Il soupira. Elle secoua la tête, reprit son visionnage en se redressant, s’appuyant partout où elle le pouvait et qui ne soit pas humain. Chaque espace vide entre les murailles déchiquetées dévoilait un morceau de ce tableau peu reluisant. D’un des étages jaillit une forme, qui bascula, rattrapée par l’apesanteur.

— Merde !

Un étau se referma autour de son bras droit, sur la chair intacte au-dessus du coude, alors qu’elle bondissait vers la portière.

— Non !

— Hey ! C’est pas un objet qui a été balancé de là-haut ! Tu n’as pas… vu ?

Elle avait hésité sur son dernier mot, réalisant que cela était impossible pour lui. Malgré tout, durant un instant, il tourna instinctivement la tête dans la direction indiquée.

— Je te parlais… répondit-il en guise d’excuse.

— Laisse-moi y aller, rétorqua-t-elle sombrement, ignorant la tristesse sur son visage.

— Ah oui ? À mon tour : pourquoi ? Que ferais-tu ?

— Je… Bon sang je… Je ne sais pas… Je ne saurais même pas par quel bout commencer, avoua-t-elle, frustrée. Je ne comprends même pas qui est avec qui, qui agresse qui. À croire qu’ils sont tous devenus dingues, là-dedans… Tu crois que ce sont ceux qui habitaient ici ?

— Je ne parierais pas là-dessus… En tout cas, tu as compris l’essentiel du problème, dans ce cas. C’est l’objectif de cette mission : faire un état des lieux pour organiser la suite. Et en équipe, de préférence. Ça fonctionne mieux. En général, nous sommes plus en mode défensif qu’en attaque. Pour le moment, nous ne pouvons pas faire plus. Nous aussi, au fur et à mesure, nous apprenons.

Pour le moment.

Et il n’a pas dit voulons, mais pouvons…

Les hommes revenaient. Leur dernier interlocuteur vint au rapport.

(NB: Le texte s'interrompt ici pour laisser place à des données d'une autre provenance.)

Record sd_rel s a : Prop := {
  sr_list : dlist (sd_que s) sdque (q_list a);
  sr_buf b : sd_buf s b = q_buf a b;
  sr_woken : sd_woken s = q_woken a;
  sr_hc : (type (sd_card s) =? SD_TYPE_2_HC) = q_hc a;
  sr_req b : b ∈ q_list a → request (q_hc a) (q_buf a b);
  sr_disk x : 0 ≤ x → bytes_ok (q_disk a x);
  sr_dev : ∃ e, em_rel (sd_dev s) e ∧ working a e;
}.

Lemma request_sector hc v : request hc v → 0 ≤ b_blockno v.
Proof. intros [Hb _ _ _ _]. lia. Qed.
Lemma served_disk_ok hc v d : request hc v → (∀ x, 0 ≤ x → bytes_ok (d x)) → ∀ x, 0 ≤ x → bytes_ok (served_disk v d x).
Proof.
  intros Hr Hd x Hx. unfold served_disk. destruct (any _ _) eqn:He; [|by apply Hd].
  rewrite upd_case. case_decide; [by apply (rq_bytes _ _ Hr)|by apply Hd].
Qed.

(** The device starts on [v], which is the first of the queue. *)
Lemma start_run s a e b l :
  em_rel (sd_dev s) e → idle (Que (q_hc a) [] (q_buf a) (q_disk a) (q_writes a) (q_woken a)) e →
  (type (sd_card s) =? SD_TYPE_2_HC) = q_hc a → request (q_hc a) (q_buf a b) → q_list a = b :: l →
  ∃ s', sd_start (q_buf a b) s = Ret () s' ∧ kept s s' ∧ ∃ e', em_rel (sd_dev s') e' ∧ working a e'.
Proof.
  intros Hr (I1 & I2 & I3 & I4) Hhc Hrq Hl. cbn [q_hc q_disk q_writes] in *.
  destruct (sd_start_ok s e (q_buf a b) Hr I1) as (s' & e' & E & K & Hr' & Hst); [by rewrite Hhc|by rewrite I2|].
  exists s'. split; [done|]. split; [done|]. exists e'. split; [done|]. unfold working. rewrite Hl. by exists e.
Qed.

Lemma submit_run s a b :
  sd_rel s a → act_ok a (Submit b) → ∃ s', sdrw_begin sdque b s = Ret () s' ∧ sd_rel s' (q_step a (Submit b)).
Proof.
  intros [R1 R2 R3 R4 R5 R6 (e & Hr & Hw)] [Hb Hrq]. pose proof (dlist_add_tail _ _ _ _ Hb R1) as Hd.
  set (H1 := list_add_tail b sdque (sd_que s)) in *.
  set (s1 := SdSt (sd_card s) (sdHostVer s) (sdBaseClock s) (sd_buf s) H1 (sd_woken s) (sd_dev s)).
  set (a' := q_step a (Submit b)).
  assert (∀ s', kept s1 s' → (∃ e', em_rel (sd_dev s') e' ∧ working a' e') → sd_rel s' a') as Hdone.
  { intros s' [K1 K2 K3 K4] Hdev. split; [by rewrite K2|intros c; rewrite K1; apply R2|by rewrite K3|by rewrite K4| |done|done].
    intros c. cbn [a' q_step q_list q_hc q_buf]. rewrite elem_of_app, list_elem_of_singleton. intros [Hc| ->]; [by apply R5|done]. }
  unfold sdrw_begin. mstep (eq_refl (get_sbuf b s)). rewrite R2. 
  destruct (Z.eqb_spec (Z.land (b_flags (q_buf a b)) (Z.lor B_VALID B_DIRTY)) B_VALID) as [Hn|_]; [by destruct (rq_work _ _ Hrq)|].
  mstep (eq_refl (get_que s)). fold H1. mstep (eq_refl (put_que H1 s)). fold s1.
  destruct (q_list a) as [|c l] eqn:Hl.
  - rewrite (proj2 (dlist_empty _ _ _ R1) eq_refl). cbn [when]. unfold working in Hw. rewrite Hl in Hw.
    destruct (start_run s1 a' e b [] Hr Hw R4 Hrq) as (s' & E & K & Hdev); [cbn; by rewrite Hl|].
    exists s'. split; [exact E|]. by apply Hdone.
  - assert (list_empty sdque (sd_que s) = false) as ->.
    { destruct (list_empty sdque (sd_que s)) eqn:He; [|done]. by apply (dlist_empty _ _ _ R1) in He. }
    exists s1. split; [done|]. apply Hdone; [done|]. exists e. split; [done|]. revert Hw. unfold working.
    cbn [a' q_step q_list q_buf]. by rewrite Hl.
Qed.

(** The head of the queue when its interrupt has come. *)
Lemma finish_read s e0 e v n ad :
  em_rel (sd_dev s) e → em_phase e = PRead n ad → em_sector e ad = b_blockno v → em_disk e = em_disk e0 →
  bytes_ok (em_disk e (b_blockno v)) → block_ok (b_data v) → n = 0%nat →
  ∃ x y, (reg_write EMMC_INTERRUPT INT_READ_RDY s = Ret () (with_dev s x)) ∧
    read_data 128 0 (b_data v) (with_dev s x) = Ret (em_disk e0 (b_blockno v)) (with_dev s y) ∧
    ∀ s2, sd_dev s2 = y → ∃ z, sdWaitForInterrupt INT_DATA_DONE s2 = Ret SD_OK (with_dev s2 z) ∧ em_rel z (at_phase e PReady).
Proof.
  intros Hr Hp Hsec Hdk Hb Hdat ->.
  destruct (write_run s e EMMC_INTERRUPT INT_READ_RDY _ Hr (ew_ack_read _ _ Hp)) as (x & e1 & E1 & Hw1 & Hx).
  assert (e1 = at_phase e (PData ad 0)) as ->.
  { em_inv Hw1; rewrite ?Hp in *; simplify_eq; try done; by vm_compute in H0. }
  destruct (read_data_run (em_disk e (b_blockno v)) 127 0 (with_dev s x) _ ad (b_data v) Hx eq_refl) as (y & m & E2 & Hy & Hm);
    [cbn; by rewrite <-Hsec|done|done|done|done|].
  exists x, y. split; [done|]. split; [by rewrite <-Hdk|]. intros s2 Hs2. rewrite <-Hs2 in Hy.
  set (e2 := at_phase (at_phase e (PData ad 0)) (PEnd m)) in *.
  assert (em_phase (due e2) = PEnd 0) as Hdue by done.
  destruct (wait_run INT_DATA_DONE s2 e2 m _ Hy eq_refl Hm eq_refl (ew_ack_end _ Hdue)) as (z & e3 & E3 & Hw3 & Hz).
  exists z. split; [done|].
  assert (e3 = at_phase e PReady) as ->; [|done].
  em_inv Hw3; rewrite ?Hdue in *; simplify_eq; try done; by vm_compute in H0.
Qed.

(** [sd_intr] once the data is in place: [w] is the buffer by then. *)
Definition intr_end (b : Z) : M (sdst D) () :=
  v ← get_sbuf b;
  put_sbuf b (set_flags v (Z.ldiff (Z.lor (b_flags v) B_VALID) B_DIRTY)) ;;
  sd_wakeup b ;;
  H ← get_que;
  put_que (list_del (l_next H sdque) H) ;;
  H ← get_que;
  when (negb (list_empty sdque H)) (v ← get_sbuf (list_first_entry sdque 0 H); sd_start v).

Lemma intr_end_run s a b l e :
  let a' := q_step a Intr in let v := q_buf a b in
  q_list a = b :: l → dlist (sd_que s) sdque (b :: l) → em_rel (sd_dev s) e → em_phase e = PReady →
  em_hc e = q_hc a → em_disk e = q_disk a' → em_writes e = q_writes a' →
  set_flags (sd_buf s b) (Z.ldiff (Z.lor (b_flags (sd_buf s b)) B_VALID) B_DIRTY) = served v (q_disk a (b_blockno v)) →
  (∀ c, c ≠ b → sd_buf s c = q_buf a c) → sd_woken s = q_woken a → (type (sd_card s) =? SD_TYPE_2_HC) = q_hc a →
  (∀ c, c ∈ q_list a → request (q_hc a) (q_buf a c)) → (∀ x, 0 ≤ x → bytes_ok (q_disk a x)) →
  ∃ s', intr_end b s = Ret () s' ∧ sd_rel s' a'.
Proof.
  intros a' v Hl Hq Hr Hp Hhc Hdk Hwr Hsv Hbuf Hwk Hty Hreq Hok.
  pose proof (dlist_next_head _ _ _ Hq) as Hnx. cbn [List.hd] in Hnx. pose proof (dlist_del _ _ [] b l Hq) as Hdel. cbn [app] in Hdel.
  set (w := served v (q_disk a (b_blockno v))) in *. set (H2 := list_del b (sd_que s)) in *.
  set (s3 := SdSt (sd_card s) (sdHostVer s) (sdBaseClock s) (upd (sd_buf s) b w) H2 (sd_woken s ++ [b]) (sd_dev s)).
  assert (∀ k : M (sdst D) (), (v ← get_sbuf b;
    put_sbuf b (set_flags v (Z.ldiff (Z.lor (b_flags v) B_VALID) B_DIRTY)) ;;
    sd_wakeup b ;; H ← get_que; put_que (list_del (l_next H sdque) H) ;; k) s = k s3) as E.
  { intros k. unfold get_sbuf, put_sbuf, sd_wakeup, get_que, put_que, gets, modify, mbind, M_bind.
    cbn [sd_card sdHostVer sdBaseClock sd_buf sd_que sd_woken sd_dev]. rewrite Hsv, Hnx. reflexivity. }
  unfold intr_end. rewrite E. mstep (eq_refl (get_que s3)). cbn [s3 sd_que].
  assert (q_list a' = l ∧ q_hc a' = q_hc a ∧ q_buf a' = upd (q_buf a) b w ∧ q_woken a' = q_woken a ++ [b] ∧
    q_disk a' = served_disk v (q_disk a)) as (A1 & A2 & A3 & A4 & A5) by (unfold a'; cbn [q_step]; by rewrite Hl).
  destruct Hq as [Hnd _]. apply NoDup_cons in Hnd as [Hh Hnd]. apply NoDup_cons in Hnd as [Hbl _].
  assert (∀ c, sd_buf s3 c = q_buf a' c) as Hb3.
  { intros c. rewrite A3. cbn [s3 sd_buf]. rewrite !upd_case. case_decide; [done|]. by apply Hbuf. }
  assert (∀ s', kept s3 s' → (∃ e', em_rel (sd_dev s') e' ∧ working a' e') → sd_rel s' a') as Hdone.
  { intros s' [K1 K2 K3 K4] Hdev. split; [rewrite K2, A1; exact Hdel|intros c; rewrite K1; apply Hb3| |rewrite K4, A2; exact Hty| | |done].
    - rewrite K3, A4. cbn [s3 sd_woken]. by rewrite Hwk.
    - intros c. rewrite A1, A2, A3. intros Hc. rewrite upd_ne by (by intros ->). apply Hreq. rewrite Hl. by right.
    - rewrite A5. apply (served_disk_ok (q_hc a)); [|done]. apply Hreq. rewrite Hl. by left. }
  destruct l as [|c l'].
  - rewrite (proj2 (dlist_empty _ _ _ Hdel) eq_refl). cbn [negb when]. exists s3. split; [done|]. apply Hdone; [done|].
    exists e. split; [exact Hr|]. unfold working. rewrite A1. by rewrite <-A2 in Hhc.
  - assert (list_empty sdque H2 = false) as ->.
    { destruct (list_empty sdque H2) eqn:He; [|done]. by apply (dlist_empty _ _ _ Hdel) in He. }
    cbn [negb when]. unfold list_first_entry, container_of. rewrite (dlist_next_head _ _ _ Hdel), Z.sub_0_r. cbn [List.hd].
    mstep (eq_refl (get_sbuf c s3)). rewrite Hb3.
    destruct (start_run s3 a' e c l' Hr) as (s' & E' & K & Hdev); [by rewrite <-A2 in Hhc|by rewrite A2| |done|].
    + rewrite A2, A3. rewrite upd_ne by set_solver. apply Hreq. rewrite Hl. set_solver.
    + exists s'. split; [exact E'|]. by apply Hdone.
Qed.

— Trop risqué pour l’instant, dit-il après avoir secoué un visage désabusé, il faudra revenir plus tard, et avec des renforts… Beaucoup… Tu aurais vu ça… Je crois qu’ils ont tous compris que la définition du mot impunité a pris tout son sens.

— Bien, on rentre.

Aux visages fermés, aux mines contrites, personne n’eut l’air d’aimer cette décision, mais personne ne broncha. Pourtant, elle craignait que ce ne soit une grosse erreur. En parlant d’impunité… Plus de gouvernement, de police, de gendarme, de juges. Les écoles, les hôpitaux, les secours, toutes ces institutions qui géraient notre quotidien, ou auxquelles on faisait appel en cas de besoin, nada ! Abandonnées ! Tombées ! Donc plus personne pour gérer les dérives des uns et des autres, ni pour trouver de l’aide. En l’absence de loi officielle, en l’absence de tout risque de sanction, quelle est la loi qui prime ?… Quand il s’agit de besoins vitaux : trouver à manger, protéger sa maison, sa famille… Qui peut savoir quelle serait sa première réaction, ses premiers actes face à une telle situation ? Que l’on soit le boss du quartier, le brave commerçant du coin, une mère de famille, ou une gentille mamie à son toutou ? Ce soir, le résultat, elle en voyait un petit aperçu. Ici, la réponse n’était pas du côté des optimistes. L’impunité n’était plus un sentiment, mais une réalité.